(Work task): Repeat exactly the lines below that lie between the line with "rewrite (timeout_loop_other self" and the line with "(Fixtures.client 3 (fun", counting both of those lines as part of the answer.
*** Records supplied Section Begins ***
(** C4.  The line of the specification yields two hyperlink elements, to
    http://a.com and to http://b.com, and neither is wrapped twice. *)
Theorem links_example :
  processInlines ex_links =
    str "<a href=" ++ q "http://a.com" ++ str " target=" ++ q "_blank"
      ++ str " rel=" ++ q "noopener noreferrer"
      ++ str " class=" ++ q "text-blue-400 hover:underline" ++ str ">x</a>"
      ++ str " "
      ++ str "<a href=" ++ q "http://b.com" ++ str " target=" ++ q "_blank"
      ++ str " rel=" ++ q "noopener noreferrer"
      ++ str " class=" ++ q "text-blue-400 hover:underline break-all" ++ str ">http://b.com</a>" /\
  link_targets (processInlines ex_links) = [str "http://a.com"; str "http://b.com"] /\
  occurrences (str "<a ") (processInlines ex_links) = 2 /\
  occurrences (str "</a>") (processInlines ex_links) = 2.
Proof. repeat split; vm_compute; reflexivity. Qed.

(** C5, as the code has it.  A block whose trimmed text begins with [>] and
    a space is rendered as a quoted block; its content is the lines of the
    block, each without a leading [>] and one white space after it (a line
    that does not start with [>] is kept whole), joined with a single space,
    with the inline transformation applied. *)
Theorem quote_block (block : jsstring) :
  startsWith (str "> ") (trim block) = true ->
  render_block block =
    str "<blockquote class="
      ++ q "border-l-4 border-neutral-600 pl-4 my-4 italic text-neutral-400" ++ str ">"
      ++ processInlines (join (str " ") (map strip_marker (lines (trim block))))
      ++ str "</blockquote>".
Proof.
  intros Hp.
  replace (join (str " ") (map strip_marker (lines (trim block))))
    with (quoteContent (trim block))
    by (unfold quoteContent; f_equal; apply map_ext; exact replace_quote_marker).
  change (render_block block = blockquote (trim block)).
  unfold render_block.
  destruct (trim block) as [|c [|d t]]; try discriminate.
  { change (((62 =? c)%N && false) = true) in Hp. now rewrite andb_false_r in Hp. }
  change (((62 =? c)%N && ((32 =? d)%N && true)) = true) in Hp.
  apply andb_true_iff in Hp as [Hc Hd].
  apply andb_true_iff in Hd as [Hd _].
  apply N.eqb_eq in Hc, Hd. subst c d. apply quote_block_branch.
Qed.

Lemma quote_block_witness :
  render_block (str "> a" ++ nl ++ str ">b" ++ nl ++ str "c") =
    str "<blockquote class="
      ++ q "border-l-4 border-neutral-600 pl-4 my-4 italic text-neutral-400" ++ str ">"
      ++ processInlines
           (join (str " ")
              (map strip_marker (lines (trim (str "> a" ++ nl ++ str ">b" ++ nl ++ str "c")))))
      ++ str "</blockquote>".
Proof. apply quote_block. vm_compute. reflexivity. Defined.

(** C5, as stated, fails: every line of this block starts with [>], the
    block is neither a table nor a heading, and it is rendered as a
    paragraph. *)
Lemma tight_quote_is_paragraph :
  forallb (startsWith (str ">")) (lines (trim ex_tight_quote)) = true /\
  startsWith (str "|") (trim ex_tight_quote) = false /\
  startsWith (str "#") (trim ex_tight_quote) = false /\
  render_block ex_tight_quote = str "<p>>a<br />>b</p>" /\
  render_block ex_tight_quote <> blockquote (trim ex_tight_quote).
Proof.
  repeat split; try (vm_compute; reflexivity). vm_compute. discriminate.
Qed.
*** Records supplied Section Ends ***
*** Records supplied Section Begins ***
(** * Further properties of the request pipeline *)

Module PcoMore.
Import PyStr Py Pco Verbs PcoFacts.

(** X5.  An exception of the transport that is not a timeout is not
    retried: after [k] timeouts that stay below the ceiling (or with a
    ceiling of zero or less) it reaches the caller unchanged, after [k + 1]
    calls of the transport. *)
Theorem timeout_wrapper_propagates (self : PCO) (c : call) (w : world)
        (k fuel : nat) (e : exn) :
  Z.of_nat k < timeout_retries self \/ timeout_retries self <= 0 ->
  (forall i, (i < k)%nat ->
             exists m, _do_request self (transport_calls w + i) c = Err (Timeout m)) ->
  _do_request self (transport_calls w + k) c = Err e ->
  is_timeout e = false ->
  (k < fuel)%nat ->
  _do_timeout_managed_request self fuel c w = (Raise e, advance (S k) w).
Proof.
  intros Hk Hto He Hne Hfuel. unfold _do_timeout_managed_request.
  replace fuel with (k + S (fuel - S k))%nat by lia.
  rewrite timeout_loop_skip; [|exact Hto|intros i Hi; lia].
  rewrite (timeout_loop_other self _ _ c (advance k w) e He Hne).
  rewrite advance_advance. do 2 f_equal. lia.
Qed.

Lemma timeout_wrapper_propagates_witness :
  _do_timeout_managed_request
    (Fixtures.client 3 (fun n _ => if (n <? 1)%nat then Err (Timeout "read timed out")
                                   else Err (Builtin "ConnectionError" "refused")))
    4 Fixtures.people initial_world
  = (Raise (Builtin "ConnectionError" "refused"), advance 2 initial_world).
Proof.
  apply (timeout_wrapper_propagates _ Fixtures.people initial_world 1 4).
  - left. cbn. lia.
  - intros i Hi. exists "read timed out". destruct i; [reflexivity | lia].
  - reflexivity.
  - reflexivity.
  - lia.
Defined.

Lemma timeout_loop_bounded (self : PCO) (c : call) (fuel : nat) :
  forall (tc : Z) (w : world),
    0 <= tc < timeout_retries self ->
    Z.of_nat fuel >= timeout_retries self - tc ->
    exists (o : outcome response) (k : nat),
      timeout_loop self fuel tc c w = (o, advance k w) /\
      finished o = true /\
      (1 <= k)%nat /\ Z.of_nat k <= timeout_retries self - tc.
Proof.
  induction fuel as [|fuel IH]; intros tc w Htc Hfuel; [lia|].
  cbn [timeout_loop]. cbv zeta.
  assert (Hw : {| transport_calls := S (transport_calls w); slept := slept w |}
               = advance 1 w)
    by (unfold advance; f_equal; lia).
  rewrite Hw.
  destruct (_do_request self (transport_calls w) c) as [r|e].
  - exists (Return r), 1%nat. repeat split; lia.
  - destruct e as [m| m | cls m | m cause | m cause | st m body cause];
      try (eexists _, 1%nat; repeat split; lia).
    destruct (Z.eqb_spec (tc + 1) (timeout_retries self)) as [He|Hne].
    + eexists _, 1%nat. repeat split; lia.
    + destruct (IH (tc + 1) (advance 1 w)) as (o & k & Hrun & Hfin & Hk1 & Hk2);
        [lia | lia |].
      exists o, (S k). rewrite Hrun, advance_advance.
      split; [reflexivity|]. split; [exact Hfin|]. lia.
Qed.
*** Records supplied Section Ends ***
(Answer section):
  rewrite (timeout_loop_other self _ _ c (advance k w) e He Hne).
  rewrite advance_advance. do 2 f_equal. lia.
Qed.

Lemma timeout_wrapper_propagates_witness :
  _do_timeout_managed_request
    (Fixtures.client 3 (fun n _ => if (n <? 1)%nat then Err (Timeout "read timed out")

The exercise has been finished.